Repeat the whole listing exactly as written.

***

(** Everything a returning [train_models] has done. *)
Lemma train_models_ok_inv (X : matrix) (y : list Z) (w w' : world) :
  train_models X y w = (Ok tt, w') ->
  exists X_train X_test y_train y_test s0 sc X_train_scaled X_test_scaled m c items,
    train_test_split X y = Ok (X_train, X_test, y_train, y_test) /\
    scaler (self w) = VScaler s0 /\
    fit_transform s0 X_train = Ok (sc, X_train_scaled) /\
    transform sc X_test = Ok X_test_scaled /\
    models (self w) = VDict items /\
    iforest_fit IsolationForest X_train_scaled = Ok m /\
    dbscan_fit DBSCAN X_train_scaled = Ok c /\
    self w' =
      {| models :=
           VDict (dict_set
                    (dict_set
                       (dict_set
                          (dict_set items "isolation_forest" (VIForest IsolationForest))
                          "isolation_forest" (VIForest m))
                       "dbscan" (VDbscan DBSCAN))
                    "dbscan" (VDbscan c));
         scaler := VScaler sc;
         is_trained := VBool true |} /\
    files w' = files w.
Proof.
  unfold train_models. intros Hrun.
  step_bind Hrun. step_pair Hstep.
  apply bind_ok_inv in Hrun as (split & w1 & Hstep & Hrun). step_lift Hstep.
  destruct split as [[[X_train X_test] y_train] y_test].
  step_bind Hrun. step_pair Hstep.
  apply bind_ok_inv in Hrun as (s0 & w1 & Hstep & Hrun). step_lift Hstep.
  apply bind_ok_inv in Hrun as (fitted & w1 & Hstep & Hrun).
  apply fit_transform_stored_lift in Hstep. step_lift Hstep.
  destruct fitted as [sc X_train_scaled].
  step_bind Hrun. step_pair Hstep.
  step_bind Hrun. step_pair Hstep.
  step_bind Hrun. step_lift Hstep.
  apply bind_ok_inv in Hrun as (X_test_scaled & w1 & Hstep & Hrun). step_lift Hstep.
  step_bind Hrun. step_pair Hstep.
  step_bind Hrun. apply store_and_fit_ok in Hstep
    as (items1 & fitted1 & Hitems1 & Hfit1 & Hself1 & Hfiles1 & _).
  step_bind Hrun. step_pair Hstep.
  step_bind Hrun. apply store_and_fit_ok in Hstep
    as (items2 & fitted2 & Hitems2 & Hfit2 & Hself2 & Hfiles2 & _).
  step_bind Hrun. apply _evaluate_models_self in Hstep as (Hself3 & Hfiles3 & _).
  step_bind Hrun. step_pair Hstep.
  injection Hrun as <-.
  cbn in Hfit1. destruct (iforest_fit IsolationForest X_train_scaled) as [m |] eqn:Hm;
    [| discriminate].
  injection Hfit1 as <-.
  cbn in Hfit2. destruct (dbscan_fit DBSCAN X_train_scaled) as [c |] eqn:Hc;
    [| discriminate].
  injection Hfit2 as <-.
  cbn in Hitems2. rewrite Hself1 in Hitems2. cbn in Hitems2. injection Hitems2 as <-.
  cbn in Hitems1, Hfiles1, Hfiles2, E2. injection E2 as <-.
  destruct (scaler (self w)) as [ | | | | | s | | | ] eqn:Hsc; try discriminate.
  cbn in E0. injection E0 as ->.
  exists X_train, X_test, y_train, y_test, s0, sc, X_train_scaled, X_test_scaled, m, c, items1.
  cbn. rewrite Hself3, Hself2, Hfiles3, Hfiles2, Hfiles1. cbn. rewrite Hself1. cbn.
  repeat split; assumption.
Qed.

(** X15. When [train_models] returns, the scaler was fitted on the
    training part of the split only, the isolation forest and DBSCAN
    were each fitted, from a new estimator, on the scaled training
    part; the trainer holds these three fitted objects, its flag is
    [True], and no file was touched. *)
Theorem train_models_data_flow (X : matrix) (y : list Z) (w w' : world) :
  train_models X y w = (Ok tt, w') ->
  exists X_train X_test y_train y_test s0 sc X_train_scaled m c,
    train_test_split X y = Ok (X_train, X_test, y_train, y_test) /\
    scaler (self w) = VScaler s0 /\
    fit_transform s0 X_train = Ok (sc, X_train_scaled) /\
    iforest_fit IsolationForest X_train_scaled = Ok m /\
    dbscan_fit DBSCAN X_train_scaled = Ok c /\
    scaler (self w') = VScaler sc /\
    getitem (models (self w')) "isolation_forest" = Ok (VIForest m) /\
    getitem (models (self w')) "dbscan" = Ok (VDbscan c) /\
    is_trained (self w') = VBool true /\
    files w' = files w.
Proof.
  intros Hrun. apply train_models_ok_inv in Hrun
    as (X_train & X_test & y_train & y_test & s0 & sc & Xs & Xt & m & c & items
        & Hsplit & Hs0 & Hfit & _ & _ & Hm & Hc & Hself & Hfiles).
  exists X_train, X_test, y_train, y_test, s0, sc, Xs, m, c.
  rewrite Hself. cbn [models scaler is_trained getitem].
  rewrite dict_get_set_eq.
  rewrite !dict_get_set_ne by discriminate. rewrite dict_get_set_eq.
  repeat split; assumption.
Qed.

***

**Completed task:**
(** Everything a returning [train_models] has done. *)
Lemma train_models_ok_inv (X : matrix) (y : list Z) (w w' : world) :
  train_models X y w = (Ok tt, w') ->
  exists X_train X_test y_train y_test s0 sc X_train_scaled X_test_scaled m c items,
    train_test_split X y = Ok (X_train, X_test, y_train, y_test) /\
    scaler (self w) = VScaler s0 /\
    fit_transform s0 X_train = Ok (sc, X_train_scaled) /\
    transform sc X_test = Ok X_test_scaled /\
    models (self w) = VDict items /\
    iforest_fit IsolationForest X_train_scaled = Ok m /\
    dbscan_fit DBSCAN X_train_scaled = Ok c /\
    self w' =
      {| models :=
           VDict (dict_set
                    (dict_set
                       (dict_set
                          (dict_set items "isolation_forest" (VIForest IsolationForest))
                          "isolation_forest" (VIForest m))
                       "dbscan" (VDbscan DBSCAN))
                    "dbscan" (VDbscan c));
         scaler := VScaler sc;
         is_trained := VBool true |} /\
    files w' = files w.
Proof.
  unfold train_models. intros Hrun.
  step_bind Hrun. step_pair Hstep.
  apply bind_ok_inv in Hrun as (split & w1 & Hstep & Hrun). step_lift Hstep.
  destruct split as [[[X_train X_test] y_train] y_test].
  step_bind Hrun. step_pair Hstep.
  apply bind_ok_inv in Hrun as (s0 & w1 & Hstep & Hrun). step_lift Hstep.
  apply bind_ok_inv in Hrun as (fitted & w1 & Hstep & Hrun).
  apply fit_transform_stored_lift in Hstep. step_lift Hstep.
  destruct fitted as [sc X_train_scaled].
  step_bind Hrun. step_pair Hstep.
  step_bind Hrun. step_pair Hstep.
  step_bind Hrun. step_lift Hstep.
  apply bind_ok_inv in Hrun as (X_test_scaled & w1 & Hstep & Hrun). step_lift Hstep.
  step_bind Hrun. step_pair Hstep.
  step_bind Hrun. apply store_and_fit_ok in Hstep
    as (items1 & fitted1 & Hitems1 & Hfit1 & Hself1 & Hfiles1 & _).
  step_bind Hrun. step_pair Hstep.
  step_bind Hrun. apply store_and_fit_ok in Hstep
    as (items2 & fitted2 & Hitems2 & Hfit2 & Hself2 & Hfiles2 & _).
  step_bind Hrun. apply _evaluate_models_self in Hstep as (Hself3 & Hfiles3 & _).
  step_bind Hrun. step_pair Hstep.
  injection Hrun as <-.
  cbn in Hfit1. destruct (iforest_fit IsolationForest X_train_scaled) as [m |] eqn:Hm;
    [| discriminate].
  injection Hfit1 as <-.
  cbn in Hfit2. destruct (dbscan_fit DBSCAN X_train_scaled) as [c |] eqn:Hc;
    [| discriminate].
  injection Hfit2 as <-.
  cbn in Hitems2. rewrite Hself1 in Hitems2. cbn in Hitems2. injection Hitems2 as <-.
  cbn in Hitems1, Hfiles1, Hfiles2, E2. injection E2 as <-.
  destruct (scaler (self w)) as [ | | | | | s | | | ] eqn:Hsc; try discriminate.
  cbn in E0. injection E0 as ->.
  exists X_train, X_test, y_train, y_test, s0, sc, X_train_scaled, X_test_scaled, m, c, items1.
  cbn. rewrite Hself3, Hself2, Hfiles3, Hfiles2, Hfiles1. cbn. rewrite Hself1. cbn.
  repeat split; assumption.
Qed.

(** X15. When [train_models] returns, the scaler was fitted on the
    training part of the split only, the isolation forest and DBSCAN
    were each fitted, from a new estimator, on the scaled training
    part; the trainer holds these three fitted objects, its flag is
    [True], and no file was touched. *)
Theorem train_models_data_flow (X : matrix) (y : list Z) (w w' : world) :
  train_models X y w = (Ok tt, w') ->
  exists X_train X_test y_train y_test s0 sc X_train_scaled m c,
    train_test_split X y = Ok (X_train, X_test, y_train, y_test) /\
    scaler (self w) = VScaler s0 /\
    fit_transform s0 X_train = Ok (sc, X_train_scaled) /\
    iforest_fit IsolationForest X_train_scaled = Ok m /\
    dbscan_fit DBSCAN X_train_scaled = Ok c /\
    scaler (self w') = VScaler sc /\
    getitem (models (self w')) "isolation_forest" = Ok (VIForest m) /\
    getitem (models (self w')) "dbscan" = Ok (VDbscan c) /\
    is_trained (self w') = VBool true /\
    files w' = files w.
Proof.
  intros Hrun. apply train_models_ok_inv in Hrun
    as (X_train & X_test & y_train & y_test & s0 & sc & Xs & Xt & m & c & items
        & Hsplit & Hs0 & Hfit & _ & _ & Hm & Hc & Hself & Hfiles).
  exists X_train, X_test, y_train, y_test, s0, sc, Xs, m, c.
  rewrite Hself. cbn [models scaler is_trained getitem].
  rewrite dict_get_set_eq.
  rewrite !dict_get_set_ne by discriminate. rewrite dict_get_set_eq.
  repeat split; assumption.
Qed.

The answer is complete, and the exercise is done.